(Collected data entries)

Lemma mkdirp_frame (p q : fpath) (n n' : node) :
  mkdirp p n = inr n' -> apart p q -> walk q n' = walk q n.
Proof.
  revert q n n'. induction p as [|x p IH]; intros q n n' Hmk Hap.
  - destruct Hap as [Hap _]. discriminate.
  - destruct (apart_head x p q Hap) as [y [q' [-> Hy]]].
    destruct n as [c0|es]; [discriminate|]. cbn [mkdirp] in Hmk.
    destruct (mkdirp p (match assoc x es with Some c => c | None => Dir [] end))
      as [e|c'] eqn:Hc; [discriminate|].
    injection Hmk as <-. rewrite walk_set_entry.
    destruct Hy as [Hne | [-> Hap']].
    + apply not_eq_sym, String.eqb_neq in Hne. now rewrite Hne.
    + rewrite String.eqb_refl. rewrite (IH _ _ _ Hc Hap'). cbn [walk].
      destruct (assoc x es); [reflexivity|].
      apply walk_empty_dir. now destruct (apart_nonempty _ _ Hap').
Qed.

Lemma writes_under_ret {A : Type} (d : fpath) (a : A) : writes_under d (ret a).
Proof. intros w. now repeat split. Qed.

Lemma writes_under_bind {A B : Type} (d : fpath) (m : M A) (k : A -> M B) :
  writes_under d m -> (forall a, writes_under d (k a)) -> writes_under d (bind m k).
Proof.
  intros Hm Hk w. unfold bind. specialize (Hm w).
  destruct (m w) as [[a|e|s|] w1]; cbn [fst snd] in *; try exact Hm.
  destruct Hm as [Hfs [Ho [He Hs]]]. destruct (Hk a w1) as [Hfs' [Ho' [He' Hs']]].
  repeat split; try congruence.
  intros q Hq. now rewrite Hfs', Hfs.
Qed.

Lemma writes_under_below {A : Type} (d r : fpath) (m : M A) :
  writes_under (d ++ r)%list m -> writes_under d m.
Proof.
  intros Hm w. destruct (Hm w) as [Hfs rest]. split; [|exact rest].
  intros q Hq. apply Hfs. now apply apart_below.
Qed.

Lemma writes_under_for_each {A : Type} (d : fpath) (l : list A) (body : A -> M unit) :
  (forall a, writes_under d (body a)) -> writes_under d (for_each l body).
Proof.
  intros Hb. induction l as [|a l IH]; cbn [for_each].
  - apply writes_under_ret.
  - apply writes_under_bind; [apply Hb | intros _; exact IH].
Qed.

Lemma writes_under_existsSync (d p : fpath) : writes_under d (existsSync p).
Proof. intros w. now repeat split. Qed.

Lemma writes_under_readdirSync (d p : fpath) : writes_under d (readdirSync p).
Proof.
  intros w. unfold readdirSync.
  destruct (walk p (fs w)) as [e|[c|es]]; now repeat split.
Qed.

Lemma writes_under_mkdirSync (d : fpath) : writes_under d (mkdirSync d).
Proof.
  intros w. unfold mkdirSync. destruct (mkdirp d (fs w)) as [e|n] eqn:Hmk.
  - now repeat split.
  - repeat split. intros q Hq. cbn [snd set_fs fs]. now apply (mkdirp_frame d).
Qed.
(** * index.js: the ingestion service, embedded and verified

    The service is one Express application with three routes and a
    catch-all, in front of a PostgreSQL pool:

      - [GET /health]   runs [SELECT 1] through the pool,
      - [GET /]         sends a fixed greeting,
      - [POST /ingest]  [auth] middleware, then the handler: [ipAllowed],
                        required fields, and a BEGIN / upsert / insert /
                        COMMIT block with ROLLBACK in its [catch],
      - anything else   404.

    The embedding follows the file top to bottom.  JavaScript values are an
    inductive type with their truthiness; strings are sequences of 8-bit code
    units (header values reach Node decoded as Latin-1); handlers are
    computations in a small monad that threads the store and records whether
    the handler answered or its promise rejected. *)

From Stdlib Require Import String Ascii List Bool Arith ZArith Lia Permutation.
Import ListNotations.
Open Scope string_scope.

Set Warnings "-register-all".

(** ** JavaScript values *)

Module Js.

(** A parsed JSON value, plus [undefined] for an absent property.  Numbers are
    kept as integers: the handler only ever tests a number for being zero. *)
Inductive JsValue : Type :=
| JsUndefined
| JsNull
| JsBool (b : bool)
| JsNumber (n : Z)
| JsString (s : string)
| JsArray (items : list JsValue)
| JsObject (props : list (string * JsValue)).

(** [Boolean(v)], the test behind [!v], [a || b] and [filter(Boolean)]. *)
Definition truthy (v : JsValue) : bool :=
  match v with
  | JsUndefined | JsNull => false
  | JsBool b => b
  | JsNumber n => negb (Z.eqb n 0)
  | JsString s => negb (String.eqb s "")
  | JsArray _ | JsObject _ => true
  end.

(** [a || b] *)
Definition js_or (a b : JsValue) : JsValue := if truthy a then a else b.

Fixpoint lookup_prop (k : string) (props : list (string * JsValue)) : JsValue :=
  match props with
  | [] => JsUndefined
  | (k', v) :: rest => if String.eqb k k' then v else lookup_prop k rest
  end.

(** [o.k] for a property name [k] that no prototype defines (the handler reads
    [userId], [username], [displayName] and [message] only): the own property
    of an object, [undefined] on arrays and primitives. *)
Definition get (o : JsValue) (k : string) : JsValue :=
  match o with
  | JsObject props => lookup_prop k props
  | _ => JsUndefined
  end.

(** Structural equality of values. *)
Fixpoint eqb (a b : JsValue) {struct a} : bool :=
  match a, b with
  | JsUndefined, JsUndefined => true
  | JsNull, JsNull => true
  | JsBool x, JsBool y => Bool.eqb x y
  | JsNumber x, JsNumber y => Z.eqb x y
  | JsString x, JsString y => String.eqb x y
  | JsArray xs, JsArray ys =>
      (fix items (xs ys : list JsValue) {struct xs} : bool :=
         match xs, ys with
         | [], [] => true
         | x :: xs', y :: ys' => eqb x y && items xs' ys'
         | _, _ => false
         end) xs ys
  | JsObject ps, JsObject qs =>
      (fix props (ps qs : list (string * JsValue)) {struct ps} : bool :=
         match ps, qs with
         | [], [] => true
         | (k, x) :: ps', (k', y) :: qs' =>
             String.eqb k k' && eqb x y && props ps' qs'
         | _, _ => false
         end) ps qs
  | _, _ => false
  end.

End Js.
Import Js.

(** ** String primitives used by [auth] and [ipAllowed] *)

Module Str.

(** [s.startsWith(p)] *)
Definition startsWith (p s : string) : bool := String.prefix p s.

(** [s.slice(n)] for [n >= 0]: the string without its first [n] units. *)
Fixpoint slice (n : nat) (s : string) : string :=
  match n, s with
  | O, _ => s
  | S _, EmptyString => EmptyString
  | S n', String _ rest => slice n' rest
  end.

(** [s.split(c)] for a one-character separator; never the empty list. *)
Fixpoint split (c : ascii) (s : string) : list string :=
  match s with
  | EmptyString => [EmptyString]
  | String a rest =>
      if Ascii.eqb a c then EmptyString :: split c rest
      else match split c rest with
           | [] => [String a EmptyString]
           | piece :: pieces => String a piece :: pieces
           end
  end.
(** * Tag-driven struct marshaling: a shallow embedding of the struct helpers
    of package [helper]

    The Go package walks the fields of a struct by reflection and converts
    between the struct and three flat text encodings (query string, flat JSON
    object, one CSV line), driven by struct tags.

    Layout of this file:
    - Go strings and the small string helpers;
    - the reflected data model (kinds, values, fields, structs, errors);
    - [Env], the external collaborators of the package (parsers, formatters,
      reflective calls, escaping, JSON decoding), none of which is part of the
      translated source file;
    - the translated functions;
    - a reference environment [go_env] used to run the functions on examples;
    - the theorems. *)

From Stdlib Require Import ZArith QArith Qabs String Ascii List Bool Lia DecimalString.
From stdpp Require Import base gmap strings list.
Import ListNotations.

Close Scope Q_scope.
Open Scope string_scope.
Open Scope list_scope.
Open Scope Z_scope.

(** ** Go strings *)

(** A Go [string] is a byte sequence; [len] counts bytes. *)
Abbreviation len := String.length.

Definition is_space (c : ascii) : bool :=
  match nat_of_ascii c with
  | 9%nat | 10%nat | 11%nat | 12%nat | 13%nat | 32%nat => true
  | _ => false
  end.

Fixpoint trim_left (s : string) : string :=
  match s with
  | EmptyString => EmptyString
  | String c s' => if is_space c then trim_left s' else s
  end.

Fixpoint trim_right (s : string) : string :=
  match s with
  | EmptyString => EmptyString
  | String c s' =>
      match trim_right s' with
      | EmptyString => if is_space c then EmptyString else String c EmptyString
      | r => String c r
      end
  end.

(** [strings.TrimSpace], on the ASCII white space characters. *)
Definition TrimSpace (s : string) : string := trim_right (trim_left s).

Definition lower_ascii (c : ascii) : ascii :=
  let n := nat_of_ascii c in
  if ((65 <=? n) && (n <=? 90))%nat then ascii_of_nat (n + 32) else c.

(** [strings.ToLower], on the ASCII letters. *)
Fixpoint ToLower (s : string) : string :=
  match s with
  | EmptyString => EmptyString
  | String c s' => String (lower_ascii c) (ToLower s')
  end.

(** [strings.Split s sep] for a non-empty separator: [skip] counts the bytes
    of a separator that was just matched and is still to be passed over. *)
Fixpoint split_from (sep : string) (skip : nat) (cur : string) (s : string)
  : list string :=
  match s with
  | EmptyString => [cur]
  | String c s' =>
      match skip with
      | S k => split_from sep k cur s'
      | O =>
          if String.prefix sep s
          then cur :: split_from sep (len sep - 1) EmptyString s'
          else split_from sep 0 (cur +:+ String c EmptyString) s'
      end
  end.

(** With an empty separator Go explodes the string into its characters; no
    caller in this package passes one. *)
Definition Split (s sep : string) : list string :=
  match sep with
  | EmptyString => (fun c => String c EmptyString) <$> list_ascii_of_string s
  | _ => split_from sep 0 EmptyString s
  end.

(** Modelled from the spec: the package's string utilities [Trim], [LenTrim],
    [Left], [Right] and [StringSliceContains] live in a source file that is not
    part of the translated one; the spec lists them as low-level string
    utilities (trim, ...) the engine calls into.  [Trim] removes surrounding
    white space, [LenTrim] is the length of the trimmed text, [Left]/[Right]
    keep the first/last [n] bytes (the whole text when it is not longer). *)
Definition Trim (s : string) : string := TrimSpace s.

Definition LenTrim (s : string) : nat := len (Trim s).

Definition Left (s : string) (n : nat) : string :=
  if (len s <=? n)%nat then s else String.substring 0 n s.

Definition Right (s : string) (n : nat) : string :=
  if (len s <=? n)%nat then s else String.substring (len s - n) n s.

Definition StringSliceContains (l : list string) (v : string) : bool :=
  existsb (String.eqb v) l.

(** ** The reflected data model *)

Inductive IntW := W8 | W16 | W0 | W32 | W64.
Inductive FloatW := F32 | F64.
Inductive OpaqueKind := OStruct | OMap | OArray | OFunc | OChan | OComplex.

(** [reflect.Kind]. *)
Inductive Kind :=
| KString | KBool
| KInt8 | KInt16 | KInt | KInt32 | KInt64
| KUint8 | KUint16 | KUint | KUint32 | KUint64
| KFloat32 | KFloat64
| KPtr | KSlice | KStruct | KInterface
| KMap | KArray | KFunc | KChan | KComplex.

(** A [time.Time] is modelled by its distance from the zero time. *)
Definition Time := Z.
Definition IsZero (t : Time) : bool := (t =? 0)%Z.

#[local] Set Warnings "-register-all".

(** A reflected value.  Floats are modelled by rationals: the package only
    tests them against zero, compares their renderings and parses them.
    [VOpaque] stands for a value of a type the package does not look into
    (a user struct, a map, ...); its payload [None] is the zero value.
    [VError] is a dynamic value that implements [error]. *)
Inductive Value : Type :=
| VString (s : string)
| VBool (b : bool)
| VInt (w : IntW) (n : Z)
| VUint (w : IntW) (n : Z)
| VFloat (w : FloatW) (q : Q)
| VPtr (elem : string) (target : option Value)
| VSlice (elem : string) (items : list Value)
| VIface (ty : string) (dyn : option Value)
| VNullString (s : string) (valid : bool)
| VNullBool (b : bool) (valid : bool)
| VNullFloat64 (q : Q) (valid : bool)
| VNullInt32 (n : Z) (valid : bool)
| VNullInt64 (n : Z) (valid : bool)
| VNullTime (t : Time) (valid : bool)
| VTime (t : Time)
| VError (msg : string)
| VOpaque (k : OpaqueKind) (ty : string) (data : option string).

Definition kindOf (o : Value) : Kind :=
  match o with
  | VString _ => KString
  | VBool _ => KBool
  | VInt W8 _ => KInt8 | VInt W16 _ => KInt16 | VInt W0 _ => KInt
  | VInt W32 _ => KInt32 | VInt W64 _ => KInt64
  | VUint W8 _ => KUint8 | VUint W16 _ => KUint16 | VUint W0 _ => KUint
  | VUint W32 _ => KUint32 | VUint W64 _ => KUint64
  | VFloat F32 _ => KFloat32 | VFloat F64 _ => KFloat64
  | VPtr _ _ => KPtr
  | VSlice _ _ => KSlice
  | VIface _ _ => KInterface
  | VNullString _ _ | VNullBool _ _ | VNullFloat64 _ _ | VNullInt32 _ _
  | VNullInt64 _ _ | VNullTime _ _ | VTime _ | VError _ => KStruct
  | VOpaque OStruct _ _ => KStruct
  | VOpaque OMap _ _ => KMap
  | VOpaque OArray _ _ => KArray
  | VOpaque OFunc _ _ => KFunc
  | VOpaque OChan _ _ => KChan
  | VOpaque OComplex _ _ => KComplex
  end.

> [WHAT YOU ARE ASKED TO DO]
Go through the records above and, whenever a line includes the word "Fixpoint", copy it.

> [OUTPUT OF THE TASK]
Fixpoint lookup_prop (k : string) (props : list (string * JsValue)) : JsValue :=
Fixpoint eqb (a b : JsValue) {struct a} : bool :=
Fixpoint slice (n : nat) (s : string) : string :=
Fixpoint split (c : ascii) (s : string) : list string :=
Fixpoint trim_left (s : string) : string :=
Fixpoint trim_right (s : string) : string :=
Fixpoint ToLower (s : string) : string :=
Fixpoint split_from (sep : string) (skip : nat) (cur : string) (s : string)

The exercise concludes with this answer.